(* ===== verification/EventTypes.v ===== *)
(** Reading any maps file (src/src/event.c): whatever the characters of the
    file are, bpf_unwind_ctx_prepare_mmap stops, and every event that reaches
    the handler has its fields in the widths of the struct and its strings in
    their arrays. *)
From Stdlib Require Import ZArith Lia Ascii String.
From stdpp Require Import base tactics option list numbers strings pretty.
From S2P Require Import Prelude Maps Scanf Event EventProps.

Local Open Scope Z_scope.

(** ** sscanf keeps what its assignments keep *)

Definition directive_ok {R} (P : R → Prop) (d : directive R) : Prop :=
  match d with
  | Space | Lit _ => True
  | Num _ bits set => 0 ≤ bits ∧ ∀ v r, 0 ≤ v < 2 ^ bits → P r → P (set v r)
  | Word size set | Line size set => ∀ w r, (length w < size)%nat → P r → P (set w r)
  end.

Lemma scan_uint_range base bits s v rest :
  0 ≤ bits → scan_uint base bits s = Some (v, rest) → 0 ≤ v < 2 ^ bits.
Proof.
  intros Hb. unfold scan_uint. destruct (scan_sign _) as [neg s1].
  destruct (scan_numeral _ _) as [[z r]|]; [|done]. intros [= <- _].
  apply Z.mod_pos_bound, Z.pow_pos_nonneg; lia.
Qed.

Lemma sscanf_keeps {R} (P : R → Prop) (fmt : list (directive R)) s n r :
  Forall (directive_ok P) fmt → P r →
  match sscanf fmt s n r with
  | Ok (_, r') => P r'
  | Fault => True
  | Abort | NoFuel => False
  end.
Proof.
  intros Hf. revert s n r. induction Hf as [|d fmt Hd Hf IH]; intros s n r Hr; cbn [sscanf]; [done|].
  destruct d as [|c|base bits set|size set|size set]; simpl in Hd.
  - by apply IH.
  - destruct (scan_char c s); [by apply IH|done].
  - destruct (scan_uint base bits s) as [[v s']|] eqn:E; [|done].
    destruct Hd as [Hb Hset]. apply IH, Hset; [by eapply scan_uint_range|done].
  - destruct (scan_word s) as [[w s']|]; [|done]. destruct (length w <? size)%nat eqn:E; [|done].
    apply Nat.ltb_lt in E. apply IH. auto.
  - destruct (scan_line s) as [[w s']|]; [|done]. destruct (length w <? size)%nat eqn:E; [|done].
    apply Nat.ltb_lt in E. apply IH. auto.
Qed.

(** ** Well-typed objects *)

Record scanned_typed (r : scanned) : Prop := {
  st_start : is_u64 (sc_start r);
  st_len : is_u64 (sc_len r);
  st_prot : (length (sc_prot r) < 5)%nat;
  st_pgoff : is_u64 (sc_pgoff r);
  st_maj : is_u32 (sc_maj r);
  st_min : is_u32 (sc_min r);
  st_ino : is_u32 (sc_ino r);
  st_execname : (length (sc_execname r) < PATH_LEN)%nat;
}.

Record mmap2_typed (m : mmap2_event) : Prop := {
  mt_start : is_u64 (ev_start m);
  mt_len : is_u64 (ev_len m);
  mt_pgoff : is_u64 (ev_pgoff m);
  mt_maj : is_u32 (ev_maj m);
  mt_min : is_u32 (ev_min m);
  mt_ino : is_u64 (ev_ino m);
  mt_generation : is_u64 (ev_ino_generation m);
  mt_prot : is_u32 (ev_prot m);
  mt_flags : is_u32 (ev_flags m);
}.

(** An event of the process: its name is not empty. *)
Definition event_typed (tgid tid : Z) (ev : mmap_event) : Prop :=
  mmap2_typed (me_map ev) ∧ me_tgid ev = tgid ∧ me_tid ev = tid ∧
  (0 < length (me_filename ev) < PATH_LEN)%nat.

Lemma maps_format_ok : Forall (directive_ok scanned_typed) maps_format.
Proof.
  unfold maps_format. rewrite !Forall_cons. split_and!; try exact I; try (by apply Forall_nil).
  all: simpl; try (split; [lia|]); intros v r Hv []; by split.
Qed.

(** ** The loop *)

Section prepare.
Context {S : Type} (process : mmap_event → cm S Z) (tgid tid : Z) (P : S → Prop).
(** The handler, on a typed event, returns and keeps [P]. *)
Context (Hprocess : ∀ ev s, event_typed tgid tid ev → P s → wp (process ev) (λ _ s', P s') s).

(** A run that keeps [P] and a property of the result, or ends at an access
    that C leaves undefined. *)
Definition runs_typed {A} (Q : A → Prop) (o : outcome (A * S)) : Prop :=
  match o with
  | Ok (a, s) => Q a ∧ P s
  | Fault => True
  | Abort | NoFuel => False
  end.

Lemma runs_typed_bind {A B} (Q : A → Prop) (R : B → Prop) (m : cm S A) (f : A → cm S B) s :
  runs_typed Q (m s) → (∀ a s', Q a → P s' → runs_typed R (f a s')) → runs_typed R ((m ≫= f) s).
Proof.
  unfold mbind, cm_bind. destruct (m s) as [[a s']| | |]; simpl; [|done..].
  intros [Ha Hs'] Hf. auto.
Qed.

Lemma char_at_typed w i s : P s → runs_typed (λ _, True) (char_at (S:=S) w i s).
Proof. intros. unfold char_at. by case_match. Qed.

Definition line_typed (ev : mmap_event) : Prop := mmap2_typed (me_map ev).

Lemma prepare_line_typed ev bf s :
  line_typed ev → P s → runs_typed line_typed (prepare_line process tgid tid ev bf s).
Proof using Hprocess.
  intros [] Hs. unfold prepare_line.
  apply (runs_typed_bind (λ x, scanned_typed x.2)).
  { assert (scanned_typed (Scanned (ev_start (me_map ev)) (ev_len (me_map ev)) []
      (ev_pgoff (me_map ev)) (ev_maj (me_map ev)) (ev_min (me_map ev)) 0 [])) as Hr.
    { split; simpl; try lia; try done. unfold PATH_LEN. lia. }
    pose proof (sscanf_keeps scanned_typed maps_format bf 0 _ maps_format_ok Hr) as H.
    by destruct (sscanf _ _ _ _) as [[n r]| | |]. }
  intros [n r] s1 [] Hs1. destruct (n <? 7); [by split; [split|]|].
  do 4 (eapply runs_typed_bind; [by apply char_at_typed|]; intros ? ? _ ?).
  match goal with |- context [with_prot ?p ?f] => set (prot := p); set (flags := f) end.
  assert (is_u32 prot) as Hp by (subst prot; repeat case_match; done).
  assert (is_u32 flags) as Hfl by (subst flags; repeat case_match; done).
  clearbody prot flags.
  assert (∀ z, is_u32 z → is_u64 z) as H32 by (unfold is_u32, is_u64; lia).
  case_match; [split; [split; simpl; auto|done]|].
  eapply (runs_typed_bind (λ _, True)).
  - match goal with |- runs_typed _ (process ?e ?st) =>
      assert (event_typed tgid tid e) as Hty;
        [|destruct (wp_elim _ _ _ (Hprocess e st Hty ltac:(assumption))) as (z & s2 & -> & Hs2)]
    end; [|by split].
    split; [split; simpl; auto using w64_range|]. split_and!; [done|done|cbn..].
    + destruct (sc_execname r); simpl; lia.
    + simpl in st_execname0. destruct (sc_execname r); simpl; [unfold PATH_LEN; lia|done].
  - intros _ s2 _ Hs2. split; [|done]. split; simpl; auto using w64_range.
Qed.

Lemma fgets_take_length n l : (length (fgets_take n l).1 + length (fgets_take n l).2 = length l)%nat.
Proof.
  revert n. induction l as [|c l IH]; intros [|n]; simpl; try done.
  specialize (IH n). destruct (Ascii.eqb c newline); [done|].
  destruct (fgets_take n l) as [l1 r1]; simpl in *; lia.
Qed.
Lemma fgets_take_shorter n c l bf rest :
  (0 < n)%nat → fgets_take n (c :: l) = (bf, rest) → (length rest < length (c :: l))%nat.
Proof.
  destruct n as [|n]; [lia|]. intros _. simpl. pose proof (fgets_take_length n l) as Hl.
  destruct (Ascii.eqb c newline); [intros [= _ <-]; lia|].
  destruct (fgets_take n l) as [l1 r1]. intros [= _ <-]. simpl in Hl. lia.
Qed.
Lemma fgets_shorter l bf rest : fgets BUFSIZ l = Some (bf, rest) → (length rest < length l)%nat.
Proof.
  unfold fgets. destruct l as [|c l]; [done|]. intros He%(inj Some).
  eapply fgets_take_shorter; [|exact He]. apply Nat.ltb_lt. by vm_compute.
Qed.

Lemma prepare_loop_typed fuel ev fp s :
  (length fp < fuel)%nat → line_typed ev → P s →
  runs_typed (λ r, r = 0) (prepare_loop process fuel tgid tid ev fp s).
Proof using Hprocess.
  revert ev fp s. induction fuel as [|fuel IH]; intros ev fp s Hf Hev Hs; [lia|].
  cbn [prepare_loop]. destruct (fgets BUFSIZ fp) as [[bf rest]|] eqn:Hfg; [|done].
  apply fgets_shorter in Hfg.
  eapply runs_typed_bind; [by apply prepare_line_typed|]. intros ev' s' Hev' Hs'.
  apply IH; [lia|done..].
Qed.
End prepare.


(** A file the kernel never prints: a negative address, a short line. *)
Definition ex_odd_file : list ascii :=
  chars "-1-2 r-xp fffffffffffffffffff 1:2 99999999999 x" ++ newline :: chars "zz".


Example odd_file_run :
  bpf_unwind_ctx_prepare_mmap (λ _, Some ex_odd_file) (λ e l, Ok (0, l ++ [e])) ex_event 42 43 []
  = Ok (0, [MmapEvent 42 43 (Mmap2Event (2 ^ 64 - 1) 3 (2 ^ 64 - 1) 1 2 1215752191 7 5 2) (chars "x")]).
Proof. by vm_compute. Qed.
※
◆ WORK ITEM
Tell how many lines in the records above contain "True", giving the number and no other words.

◆ EXERCISE OUTPUT
5